The task :: Please return the lines below verbatim, beginning at the one that has "conclude (handle_deadline (set_timer_context" and stopping after the one that has "match a with", and add no other lines.

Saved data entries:
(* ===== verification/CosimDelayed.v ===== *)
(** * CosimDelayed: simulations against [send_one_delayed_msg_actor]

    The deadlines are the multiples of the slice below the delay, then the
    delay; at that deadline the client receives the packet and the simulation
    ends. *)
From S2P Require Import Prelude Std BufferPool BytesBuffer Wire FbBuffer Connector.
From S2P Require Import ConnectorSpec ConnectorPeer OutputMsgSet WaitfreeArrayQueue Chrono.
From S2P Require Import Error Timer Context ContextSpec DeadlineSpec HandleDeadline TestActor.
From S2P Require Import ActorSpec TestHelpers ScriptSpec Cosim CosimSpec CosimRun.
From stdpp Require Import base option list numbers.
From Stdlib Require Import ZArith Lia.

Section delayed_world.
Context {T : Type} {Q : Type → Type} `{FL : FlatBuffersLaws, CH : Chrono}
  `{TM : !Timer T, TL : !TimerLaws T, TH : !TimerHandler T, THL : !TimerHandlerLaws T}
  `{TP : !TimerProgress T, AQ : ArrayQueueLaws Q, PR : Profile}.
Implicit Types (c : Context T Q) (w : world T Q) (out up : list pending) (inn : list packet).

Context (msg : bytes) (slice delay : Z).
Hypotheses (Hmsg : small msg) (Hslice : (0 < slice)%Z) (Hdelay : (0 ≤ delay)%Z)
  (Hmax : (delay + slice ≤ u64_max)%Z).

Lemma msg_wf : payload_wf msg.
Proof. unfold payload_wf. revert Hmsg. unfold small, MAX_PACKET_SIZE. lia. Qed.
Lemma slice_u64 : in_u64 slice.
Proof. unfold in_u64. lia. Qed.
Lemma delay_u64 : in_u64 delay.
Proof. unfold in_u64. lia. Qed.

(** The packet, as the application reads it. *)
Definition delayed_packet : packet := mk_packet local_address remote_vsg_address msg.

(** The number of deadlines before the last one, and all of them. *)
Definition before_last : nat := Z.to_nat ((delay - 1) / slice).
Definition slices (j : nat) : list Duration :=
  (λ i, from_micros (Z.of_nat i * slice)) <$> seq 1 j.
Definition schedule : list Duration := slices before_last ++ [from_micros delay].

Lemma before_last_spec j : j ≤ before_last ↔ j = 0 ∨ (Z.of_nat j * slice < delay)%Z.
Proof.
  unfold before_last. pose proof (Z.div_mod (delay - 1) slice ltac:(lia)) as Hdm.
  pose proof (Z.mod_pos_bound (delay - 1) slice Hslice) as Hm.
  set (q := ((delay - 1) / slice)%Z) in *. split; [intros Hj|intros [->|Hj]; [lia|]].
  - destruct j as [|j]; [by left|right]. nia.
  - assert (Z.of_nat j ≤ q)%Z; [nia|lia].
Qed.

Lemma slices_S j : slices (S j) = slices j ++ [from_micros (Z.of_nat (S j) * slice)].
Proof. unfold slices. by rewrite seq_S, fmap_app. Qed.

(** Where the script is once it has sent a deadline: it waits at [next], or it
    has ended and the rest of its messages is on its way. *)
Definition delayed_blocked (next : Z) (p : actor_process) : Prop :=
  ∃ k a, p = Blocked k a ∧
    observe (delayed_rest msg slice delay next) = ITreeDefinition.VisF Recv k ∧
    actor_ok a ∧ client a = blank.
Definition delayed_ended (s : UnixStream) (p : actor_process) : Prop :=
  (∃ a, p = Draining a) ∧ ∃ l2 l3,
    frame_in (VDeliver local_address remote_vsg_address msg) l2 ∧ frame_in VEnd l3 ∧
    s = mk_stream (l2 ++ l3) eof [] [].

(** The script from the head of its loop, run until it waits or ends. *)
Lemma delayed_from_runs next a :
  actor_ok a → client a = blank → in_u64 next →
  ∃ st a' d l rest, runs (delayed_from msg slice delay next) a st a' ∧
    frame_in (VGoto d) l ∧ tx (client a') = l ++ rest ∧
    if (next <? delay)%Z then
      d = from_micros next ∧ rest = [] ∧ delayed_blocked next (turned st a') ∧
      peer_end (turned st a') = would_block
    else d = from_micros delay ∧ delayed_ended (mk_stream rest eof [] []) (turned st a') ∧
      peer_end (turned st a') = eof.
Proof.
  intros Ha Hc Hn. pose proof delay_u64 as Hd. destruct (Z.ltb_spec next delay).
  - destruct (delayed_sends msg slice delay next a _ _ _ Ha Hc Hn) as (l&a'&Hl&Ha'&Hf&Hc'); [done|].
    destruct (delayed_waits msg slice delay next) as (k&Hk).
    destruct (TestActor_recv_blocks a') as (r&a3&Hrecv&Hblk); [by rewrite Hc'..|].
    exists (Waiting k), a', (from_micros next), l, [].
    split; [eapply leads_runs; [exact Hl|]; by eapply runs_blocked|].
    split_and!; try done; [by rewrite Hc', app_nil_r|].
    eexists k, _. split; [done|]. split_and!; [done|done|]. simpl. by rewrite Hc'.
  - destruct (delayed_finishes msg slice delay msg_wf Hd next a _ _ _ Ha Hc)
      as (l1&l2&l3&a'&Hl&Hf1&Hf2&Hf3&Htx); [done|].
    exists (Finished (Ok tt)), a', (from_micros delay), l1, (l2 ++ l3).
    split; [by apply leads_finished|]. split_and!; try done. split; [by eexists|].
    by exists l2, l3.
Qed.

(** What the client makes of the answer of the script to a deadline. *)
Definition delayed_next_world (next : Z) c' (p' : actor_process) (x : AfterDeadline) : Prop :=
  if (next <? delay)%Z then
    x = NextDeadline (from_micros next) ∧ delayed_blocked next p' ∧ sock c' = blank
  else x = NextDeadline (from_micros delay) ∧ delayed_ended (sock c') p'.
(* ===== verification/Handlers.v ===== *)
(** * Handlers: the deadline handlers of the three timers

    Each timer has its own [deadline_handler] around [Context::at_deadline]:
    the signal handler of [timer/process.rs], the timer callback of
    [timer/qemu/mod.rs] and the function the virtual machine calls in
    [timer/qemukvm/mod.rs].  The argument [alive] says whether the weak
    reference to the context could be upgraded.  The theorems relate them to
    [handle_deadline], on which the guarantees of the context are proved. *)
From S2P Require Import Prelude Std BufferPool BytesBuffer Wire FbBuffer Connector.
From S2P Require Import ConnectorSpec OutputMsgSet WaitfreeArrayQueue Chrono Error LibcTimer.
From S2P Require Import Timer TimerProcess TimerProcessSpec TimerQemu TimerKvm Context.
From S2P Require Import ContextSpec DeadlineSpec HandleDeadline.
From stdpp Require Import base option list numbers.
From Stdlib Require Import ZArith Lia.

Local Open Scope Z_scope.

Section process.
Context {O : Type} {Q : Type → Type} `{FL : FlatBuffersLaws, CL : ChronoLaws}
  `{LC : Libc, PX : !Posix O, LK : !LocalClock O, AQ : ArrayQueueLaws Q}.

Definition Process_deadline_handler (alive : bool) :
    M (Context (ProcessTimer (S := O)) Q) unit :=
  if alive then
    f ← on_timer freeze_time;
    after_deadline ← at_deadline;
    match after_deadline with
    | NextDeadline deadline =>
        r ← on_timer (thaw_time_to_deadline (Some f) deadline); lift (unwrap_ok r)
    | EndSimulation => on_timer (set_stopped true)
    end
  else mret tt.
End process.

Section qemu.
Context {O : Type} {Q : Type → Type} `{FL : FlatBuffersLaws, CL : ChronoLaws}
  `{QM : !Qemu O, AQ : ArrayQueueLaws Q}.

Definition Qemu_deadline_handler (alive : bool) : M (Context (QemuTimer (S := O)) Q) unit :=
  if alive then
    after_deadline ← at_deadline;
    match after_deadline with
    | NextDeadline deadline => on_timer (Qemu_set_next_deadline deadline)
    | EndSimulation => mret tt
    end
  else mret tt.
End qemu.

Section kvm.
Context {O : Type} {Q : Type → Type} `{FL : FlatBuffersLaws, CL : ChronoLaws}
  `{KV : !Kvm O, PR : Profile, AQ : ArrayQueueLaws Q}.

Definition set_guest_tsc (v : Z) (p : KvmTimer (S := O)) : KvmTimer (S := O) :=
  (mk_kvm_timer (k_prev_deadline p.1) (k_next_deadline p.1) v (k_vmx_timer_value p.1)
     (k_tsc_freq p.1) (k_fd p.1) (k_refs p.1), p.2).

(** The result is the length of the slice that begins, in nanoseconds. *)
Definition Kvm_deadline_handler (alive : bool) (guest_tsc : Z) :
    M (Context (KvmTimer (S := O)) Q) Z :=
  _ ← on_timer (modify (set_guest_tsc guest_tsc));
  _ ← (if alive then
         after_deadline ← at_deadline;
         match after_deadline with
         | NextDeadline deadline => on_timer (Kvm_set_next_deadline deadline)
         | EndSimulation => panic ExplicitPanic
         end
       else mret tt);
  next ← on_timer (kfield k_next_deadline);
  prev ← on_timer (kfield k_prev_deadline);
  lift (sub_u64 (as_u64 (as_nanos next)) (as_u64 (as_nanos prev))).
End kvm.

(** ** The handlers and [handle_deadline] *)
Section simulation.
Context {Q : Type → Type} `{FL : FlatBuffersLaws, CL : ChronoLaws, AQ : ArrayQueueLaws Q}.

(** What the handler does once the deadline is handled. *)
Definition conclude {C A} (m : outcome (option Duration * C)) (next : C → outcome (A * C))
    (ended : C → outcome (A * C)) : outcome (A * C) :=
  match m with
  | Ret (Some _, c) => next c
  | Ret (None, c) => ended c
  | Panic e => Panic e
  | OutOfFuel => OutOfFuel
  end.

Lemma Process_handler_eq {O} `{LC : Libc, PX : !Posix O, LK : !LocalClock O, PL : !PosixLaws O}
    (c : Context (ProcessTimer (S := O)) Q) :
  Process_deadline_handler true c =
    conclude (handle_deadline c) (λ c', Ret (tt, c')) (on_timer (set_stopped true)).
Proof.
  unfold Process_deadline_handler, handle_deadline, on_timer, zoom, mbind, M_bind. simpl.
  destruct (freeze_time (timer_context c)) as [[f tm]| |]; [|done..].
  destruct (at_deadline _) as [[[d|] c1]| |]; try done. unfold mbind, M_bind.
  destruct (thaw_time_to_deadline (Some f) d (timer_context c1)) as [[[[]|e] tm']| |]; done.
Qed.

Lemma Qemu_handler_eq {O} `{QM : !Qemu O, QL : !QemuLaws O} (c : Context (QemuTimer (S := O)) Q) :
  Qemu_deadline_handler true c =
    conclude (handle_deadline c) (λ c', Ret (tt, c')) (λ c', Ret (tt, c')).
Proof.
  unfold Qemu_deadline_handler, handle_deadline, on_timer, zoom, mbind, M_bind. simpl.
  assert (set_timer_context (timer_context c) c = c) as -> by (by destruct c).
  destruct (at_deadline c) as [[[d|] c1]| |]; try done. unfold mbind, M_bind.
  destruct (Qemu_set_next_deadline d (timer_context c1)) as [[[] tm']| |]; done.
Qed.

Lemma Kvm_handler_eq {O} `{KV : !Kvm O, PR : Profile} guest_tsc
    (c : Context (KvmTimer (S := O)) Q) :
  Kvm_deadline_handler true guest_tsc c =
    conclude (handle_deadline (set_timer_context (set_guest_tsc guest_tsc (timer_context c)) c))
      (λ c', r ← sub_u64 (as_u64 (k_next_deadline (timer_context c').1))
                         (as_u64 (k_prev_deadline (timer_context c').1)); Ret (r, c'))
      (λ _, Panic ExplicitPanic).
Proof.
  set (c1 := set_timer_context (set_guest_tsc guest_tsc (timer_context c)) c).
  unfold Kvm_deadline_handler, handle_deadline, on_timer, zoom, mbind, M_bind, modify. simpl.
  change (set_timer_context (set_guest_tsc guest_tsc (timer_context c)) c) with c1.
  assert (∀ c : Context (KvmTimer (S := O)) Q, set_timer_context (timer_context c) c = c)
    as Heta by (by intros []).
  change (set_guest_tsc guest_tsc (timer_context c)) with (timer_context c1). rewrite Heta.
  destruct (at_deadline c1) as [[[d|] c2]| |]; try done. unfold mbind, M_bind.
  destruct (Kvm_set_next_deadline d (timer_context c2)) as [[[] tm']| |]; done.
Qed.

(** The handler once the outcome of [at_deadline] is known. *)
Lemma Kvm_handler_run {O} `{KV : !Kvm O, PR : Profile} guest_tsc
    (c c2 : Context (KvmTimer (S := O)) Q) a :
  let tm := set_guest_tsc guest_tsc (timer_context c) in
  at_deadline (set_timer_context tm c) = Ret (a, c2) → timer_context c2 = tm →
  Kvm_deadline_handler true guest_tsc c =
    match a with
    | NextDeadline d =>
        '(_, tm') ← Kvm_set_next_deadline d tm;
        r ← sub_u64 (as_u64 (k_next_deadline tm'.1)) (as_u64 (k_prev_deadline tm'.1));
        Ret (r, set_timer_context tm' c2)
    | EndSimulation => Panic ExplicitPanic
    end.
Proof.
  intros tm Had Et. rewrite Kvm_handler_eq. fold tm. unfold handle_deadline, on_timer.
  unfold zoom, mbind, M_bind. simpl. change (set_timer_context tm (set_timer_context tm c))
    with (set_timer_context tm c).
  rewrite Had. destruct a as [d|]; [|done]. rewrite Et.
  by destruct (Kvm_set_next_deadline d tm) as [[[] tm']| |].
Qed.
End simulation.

Exercise response ::
    conclude (handle_deadline (set_timer_context (set_guest_tsc guest_tsc (timer_context c)) c))
      (λ c', r ← sub_u64 (as_u64 (k_next_deadline (timer_context c').1))
                         (as_u64 (k_prev_deadline (timer_context c').1)); Ret (r, c'))
      (λ _, Panic ExplicitPanic).
Proof.
  set (c1 := set_timer_context (set_guest_tsc guest_tsc (timer_context c)) c).
  unfold Kvm_deadline_handler, handle_deadline, on_timer, zoom, mbind, M_bind, modify. simpl.
  change (set_timer_context (set_guest_tsc guest_tsc (timer_context c)) c) with c1.
  assert (∀ c : Context (KvmTimer (S := O)) Q, set_timer_context (timer_context c) c = c)
    as Heta by (by intros []).
  change (set_guest_tsc guest_tsc (timer_context c)) with (timer_context c1). rewrite Heta.
  destruct (at_deadline c1) as [[[d|] c2]| |]; try done. unfold mbind, M_bind.
  destruct (Kvm_set_next_deadline d (timer_context c2)) as [[[] tm']| |]; done.
Qed.

(** The handler once the outcome of [at_deadline] is known. *)
Lemma Kvm_handler_run {O} `{KV : !Kvm O, PR : Profile} guest_tsc
    (c c2 : Context (KvmTimer (S := O)) Q) a :
  let tm := set_guest_tsc guest_tsc (timer_context c) in
  at_deadline (set_timer_context tm c) = Ret (a, c2) → timer_context c2 = tm →
  Kvm_deadline_handler true guest_tsc c =
    match a with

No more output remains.